==== Extracted data

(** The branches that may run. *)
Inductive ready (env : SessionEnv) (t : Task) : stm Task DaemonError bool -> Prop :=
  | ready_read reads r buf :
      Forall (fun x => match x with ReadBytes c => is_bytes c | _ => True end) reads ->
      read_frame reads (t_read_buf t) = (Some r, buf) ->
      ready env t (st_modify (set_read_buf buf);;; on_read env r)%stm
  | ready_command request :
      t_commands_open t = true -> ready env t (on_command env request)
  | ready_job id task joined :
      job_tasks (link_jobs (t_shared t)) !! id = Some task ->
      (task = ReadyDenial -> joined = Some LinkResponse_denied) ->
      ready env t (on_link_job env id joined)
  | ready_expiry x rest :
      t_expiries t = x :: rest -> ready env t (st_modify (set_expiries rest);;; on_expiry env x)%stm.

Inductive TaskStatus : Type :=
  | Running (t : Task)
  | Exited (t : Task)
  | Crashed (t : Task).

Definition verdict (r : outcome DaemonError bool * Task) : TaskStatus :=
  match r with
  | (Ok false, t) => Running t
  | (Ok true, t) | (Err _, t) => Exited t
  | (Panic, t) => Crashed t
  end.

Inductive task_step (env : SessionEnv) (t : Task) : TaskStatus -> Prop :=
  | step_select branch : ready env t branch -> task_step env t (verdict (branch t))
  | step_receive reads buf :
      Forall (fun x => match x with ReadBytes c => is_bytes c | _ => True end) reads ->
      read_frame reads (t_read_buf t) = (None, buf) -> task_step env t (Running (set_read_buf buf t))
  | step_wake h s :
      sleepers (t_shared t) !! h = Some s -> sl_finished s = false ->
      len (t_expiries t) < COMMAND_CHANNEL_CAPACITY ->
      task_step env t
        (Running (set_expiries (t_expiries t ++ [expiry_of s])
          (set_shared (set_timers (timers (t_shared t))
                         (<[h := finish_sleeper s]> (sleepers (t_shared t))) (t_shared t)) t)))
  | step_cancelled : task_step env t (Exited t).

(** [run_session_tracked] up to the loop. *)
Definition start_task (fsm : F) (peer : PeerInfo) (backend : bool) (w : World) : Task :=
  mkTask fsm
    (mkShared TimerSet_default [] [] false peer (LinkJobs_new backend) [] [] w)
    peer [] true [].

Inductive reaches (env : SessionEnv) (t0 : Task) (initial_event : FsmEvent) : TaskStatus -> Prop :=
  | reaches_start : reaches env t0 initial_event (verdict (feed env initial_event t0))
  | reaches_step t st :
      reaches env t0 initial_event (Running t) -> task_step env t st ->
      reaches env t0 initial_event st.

========
==== Extracted data

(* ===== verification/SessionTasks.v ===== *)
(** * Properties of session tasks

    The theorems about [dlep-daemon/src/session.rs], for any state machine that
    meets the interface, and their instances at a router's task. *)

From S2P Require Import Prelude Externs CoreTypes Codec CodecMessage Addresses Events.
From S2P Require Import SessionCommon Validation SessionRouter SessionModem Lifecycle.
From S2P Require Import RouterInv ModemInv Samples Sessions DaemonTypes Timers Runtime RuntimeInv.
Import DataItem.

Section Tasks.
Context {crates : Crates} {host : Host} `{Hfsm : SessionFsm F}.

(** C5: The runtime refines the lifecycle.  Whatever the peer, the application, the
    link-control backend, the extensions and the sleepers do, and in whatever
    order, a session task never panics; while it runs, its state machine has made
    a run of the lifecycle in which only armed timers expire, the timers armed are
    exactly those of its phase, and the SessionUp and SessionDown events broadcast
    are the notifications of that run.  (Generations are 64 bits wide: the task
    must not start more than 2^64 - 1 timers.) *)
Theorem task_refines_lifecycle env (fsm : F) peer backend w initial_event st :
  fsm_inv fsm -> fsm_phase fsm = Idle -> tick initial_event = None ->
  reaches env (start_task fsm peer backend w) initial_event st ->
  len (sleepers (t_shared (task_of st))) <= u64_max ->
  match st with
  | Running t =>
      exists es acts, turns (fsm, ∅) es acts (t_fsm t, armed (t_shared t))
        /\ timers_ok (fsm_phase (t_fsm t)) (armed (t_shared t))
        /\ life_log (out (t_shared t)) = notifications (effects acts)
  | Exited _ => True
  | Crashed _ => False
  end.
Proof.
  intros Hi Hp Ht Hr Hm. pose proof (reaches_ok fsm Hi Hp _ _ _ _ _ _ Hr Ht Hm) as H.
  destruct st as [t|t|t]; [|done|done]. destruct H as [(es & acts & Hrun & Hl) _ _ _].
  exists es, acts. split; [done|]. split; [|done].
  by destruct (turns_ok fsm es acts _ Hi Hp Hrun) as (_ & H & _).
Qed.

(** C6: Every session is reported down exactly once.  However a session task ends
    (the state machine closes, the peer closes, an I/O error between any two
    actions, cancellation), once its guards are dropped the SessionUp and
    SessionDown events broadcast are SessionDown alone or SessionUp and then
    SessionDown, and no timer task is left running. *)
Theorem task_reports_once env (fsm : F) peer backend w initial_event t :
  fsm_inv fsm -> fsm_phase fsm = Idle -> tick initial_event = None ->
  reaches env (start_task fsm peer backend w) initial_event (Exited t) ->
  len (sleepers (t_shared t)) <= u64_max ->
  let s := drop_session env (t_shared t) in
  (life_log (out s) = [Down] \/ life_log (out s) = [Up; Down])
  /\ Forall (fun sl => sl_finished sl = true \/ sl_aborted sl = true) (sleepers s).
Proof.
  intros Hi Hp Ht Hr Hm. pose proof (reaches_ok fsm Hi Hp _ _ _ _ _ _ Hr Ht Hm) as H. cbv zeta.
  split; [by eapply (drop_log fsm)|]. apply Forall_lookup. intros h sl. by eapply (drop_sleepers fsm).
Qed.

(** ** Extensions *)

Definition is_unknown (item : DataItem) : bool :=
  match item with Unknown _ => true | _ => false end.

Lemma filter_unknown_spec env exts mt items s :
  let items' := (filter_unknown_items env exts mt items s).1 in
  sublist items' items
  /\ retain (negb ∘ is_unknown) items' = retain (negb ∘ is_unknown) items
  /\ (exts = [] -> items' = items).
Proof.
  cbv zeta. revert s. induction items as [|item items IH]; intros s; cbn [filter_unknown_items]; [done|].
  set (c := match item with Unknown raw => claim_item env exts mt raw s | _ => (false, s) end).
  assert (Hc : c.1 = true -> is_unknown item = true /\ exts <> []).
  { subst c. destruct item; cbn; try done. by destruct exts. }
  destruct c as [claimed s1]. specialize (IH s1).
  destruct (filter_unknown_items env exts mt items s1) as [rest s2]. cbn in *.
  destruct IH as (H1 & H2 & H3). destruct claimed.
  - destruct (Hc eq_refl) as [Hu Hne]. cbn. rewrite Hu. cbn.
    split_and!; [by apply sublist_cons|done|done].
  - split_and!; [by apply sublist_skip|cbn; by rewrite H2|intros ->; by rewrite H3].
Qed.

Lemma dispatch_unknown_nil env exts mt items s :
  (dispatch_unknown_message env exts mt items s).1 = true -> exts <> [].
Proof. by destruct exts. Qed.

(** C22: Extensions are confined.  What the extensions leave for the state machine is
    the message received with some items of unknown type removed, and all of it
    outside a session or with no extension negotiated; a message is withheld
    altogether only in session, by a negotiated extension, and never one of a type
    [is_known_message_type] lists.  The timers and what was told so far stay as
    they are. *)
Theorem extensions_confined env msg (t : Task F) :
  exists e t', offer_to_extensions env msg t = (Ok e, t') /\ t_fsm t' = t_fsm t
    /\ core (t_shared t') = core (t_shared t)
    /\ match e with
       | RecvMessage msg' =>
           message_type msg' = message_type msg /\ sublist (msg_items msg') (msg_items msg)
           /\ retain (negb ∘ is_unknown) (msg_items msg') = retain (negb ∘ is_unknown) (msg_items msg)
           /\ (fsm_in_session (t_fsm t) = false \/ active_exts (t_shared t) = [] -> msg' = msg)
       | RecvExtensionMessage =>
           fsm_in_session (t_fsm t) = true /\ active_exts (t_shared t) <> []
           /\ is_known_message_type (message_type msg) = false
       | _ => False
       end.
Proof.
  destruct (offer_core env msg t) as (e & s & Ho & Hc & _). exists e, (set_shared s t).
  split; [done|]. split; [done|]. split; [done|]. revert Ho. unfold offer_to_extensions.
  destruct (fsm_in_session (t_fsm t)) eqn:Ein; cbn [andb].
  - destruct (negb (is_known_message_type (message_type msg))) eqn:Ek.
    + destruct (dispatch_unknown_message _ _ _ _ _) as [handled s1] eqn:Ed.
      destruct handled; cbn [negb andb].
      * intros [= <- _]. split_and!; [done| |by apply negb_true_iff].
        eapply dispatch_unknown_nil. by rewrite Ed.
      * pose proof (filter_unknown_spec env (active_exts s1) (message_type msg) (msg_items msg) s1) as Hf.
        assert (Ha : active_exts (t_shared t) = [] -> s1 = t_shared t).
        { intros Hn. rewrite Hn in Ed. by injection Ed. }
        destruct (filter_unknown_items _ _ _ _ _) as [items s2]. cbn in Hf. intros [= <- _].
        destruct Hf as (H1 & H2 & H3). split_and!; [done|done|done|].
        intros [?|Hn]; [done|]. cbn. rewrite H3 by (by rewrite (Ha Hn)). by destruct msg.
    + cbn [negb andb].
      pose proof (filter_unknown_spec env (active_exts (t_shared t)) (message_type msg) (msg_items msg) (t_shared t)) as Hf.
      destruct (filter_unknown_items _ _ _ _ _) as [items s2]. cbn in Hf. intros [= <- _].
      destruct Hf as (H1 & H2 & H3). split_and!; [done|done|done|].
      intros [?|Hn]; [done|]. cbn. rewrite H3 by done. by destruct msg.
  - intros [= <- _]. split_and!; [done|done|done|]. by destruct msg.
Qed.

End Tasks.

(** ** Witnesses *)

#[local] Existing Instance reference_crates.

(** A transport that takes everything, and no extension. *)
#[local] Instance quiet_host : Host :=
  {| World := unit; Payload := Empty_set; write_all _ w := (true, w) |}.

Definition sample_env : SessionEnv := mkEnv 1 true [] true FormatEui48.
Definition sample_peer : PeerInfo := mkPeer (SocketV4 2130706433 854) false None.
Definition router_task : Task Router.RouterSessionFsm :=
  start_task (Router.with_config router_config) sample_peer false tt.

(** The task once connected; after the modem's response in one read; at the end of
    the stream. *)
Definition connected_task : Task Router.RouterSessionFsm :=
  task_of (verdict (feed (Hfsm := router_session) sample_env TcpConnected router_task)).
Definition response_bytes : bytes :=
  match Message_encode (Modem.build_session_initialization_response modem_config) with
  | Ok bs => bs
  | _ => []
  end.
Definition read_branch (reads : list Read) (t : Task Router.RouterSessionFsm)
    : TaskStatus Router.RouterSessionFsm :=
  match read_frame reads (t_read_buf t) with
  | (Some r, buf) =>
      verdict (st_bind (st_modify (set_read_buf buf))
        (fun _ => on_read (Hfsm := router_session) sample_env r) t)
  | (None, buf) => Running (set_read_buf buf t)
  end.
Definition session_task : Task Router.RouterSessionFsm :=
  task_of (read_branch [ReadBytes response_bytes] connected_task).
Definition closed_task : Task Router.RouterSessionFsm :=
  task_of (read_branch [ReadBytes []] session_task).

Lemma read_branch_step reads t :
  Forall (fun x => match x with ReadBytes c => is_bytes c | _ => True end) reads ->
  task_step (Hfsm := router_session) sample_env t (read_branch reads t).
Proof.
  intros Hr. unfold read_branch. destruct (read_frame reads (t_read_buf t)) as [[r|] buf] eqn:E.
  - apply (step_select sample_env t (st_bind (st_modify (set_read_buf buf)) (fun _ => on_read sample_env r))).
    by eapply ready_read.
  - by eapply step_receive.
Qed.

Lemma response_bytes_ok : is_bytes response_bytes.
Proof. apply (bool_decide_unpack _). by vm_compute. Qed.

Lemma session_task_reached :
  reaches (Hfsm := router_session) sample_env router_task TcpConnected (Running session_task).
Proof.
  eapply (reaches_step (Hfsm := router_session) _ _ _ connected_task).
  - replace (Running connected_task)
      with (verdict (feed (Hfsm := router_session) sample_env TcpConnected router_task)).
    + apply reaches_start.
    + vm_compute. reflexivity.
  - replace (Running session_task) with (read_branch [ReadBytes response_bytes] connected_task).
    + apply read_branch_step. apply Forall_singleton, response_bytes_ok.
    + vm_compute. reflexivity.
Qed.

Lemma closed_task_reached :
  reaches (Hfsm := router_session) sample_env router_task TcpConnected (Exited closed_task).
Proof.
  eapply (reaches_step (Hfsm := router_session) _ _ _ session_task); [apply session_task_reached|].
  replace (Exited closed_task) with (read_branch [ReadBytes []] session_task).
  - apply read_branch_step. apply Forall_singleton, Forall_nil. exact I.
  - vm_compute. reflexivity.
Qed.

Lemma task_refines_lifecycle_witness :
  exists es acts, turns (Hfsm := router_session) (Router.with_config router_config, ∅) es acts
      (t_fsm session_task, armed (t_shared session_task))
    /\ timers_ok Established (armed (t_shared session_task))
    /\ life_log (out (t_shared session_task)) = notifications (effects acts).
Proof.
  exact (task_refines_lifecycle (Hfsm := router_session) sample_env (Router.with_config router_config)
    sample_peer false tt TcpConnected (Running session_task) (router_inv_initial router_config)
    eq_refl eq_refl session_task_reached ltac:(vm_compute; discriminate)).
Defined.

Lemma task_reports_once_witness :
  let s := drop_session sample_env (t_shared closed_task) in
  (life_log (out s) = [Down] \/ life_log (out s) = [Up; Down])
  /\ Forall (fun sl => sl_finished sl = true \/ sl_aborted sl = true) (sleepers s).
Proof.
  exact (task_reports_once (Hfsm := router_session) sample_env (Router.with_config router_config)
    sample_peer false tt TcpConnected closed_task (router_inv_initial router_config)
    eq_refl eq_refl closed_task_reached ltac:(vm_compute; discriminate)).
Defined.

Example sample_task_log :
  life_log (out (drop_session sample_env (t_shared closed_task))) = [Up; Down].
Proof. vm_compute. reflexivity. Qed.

========

● Aim of the exercise:
In the entries above, find the line holding "(** The branches that may run. *)" and the line holding "ready env t (on_link_job env id joined)", then retype exactly those two lines and every line between them, and nothing else.

● Response below:
(** The branches that may run. *)
Inductive ready (env : SessionEnv) (t : Task) : stm Task DaemonError bool -> Prop :=
  | ready_read reads r buf :
      Forall (fun x => match x with ReadBytes c => is_bytes c | _ => True end) reads ->
      read_frame reads (t_read_buf t) = (Some r, buf) ->
      ready env t (st_modify (set_read_buf buf);;; on_read env r)%stm
  | ready_command request :
      t_commands_open t = true -> ready env t (on_command env request)
  | ready_job id task joined :
      job_tasks (link_jobs (t_shared t)) !! id = Some task ->
      (task = ReadyDenial -> joined = Some LinkResponse_denied) ->
      ready env t (on_link_job env id joined)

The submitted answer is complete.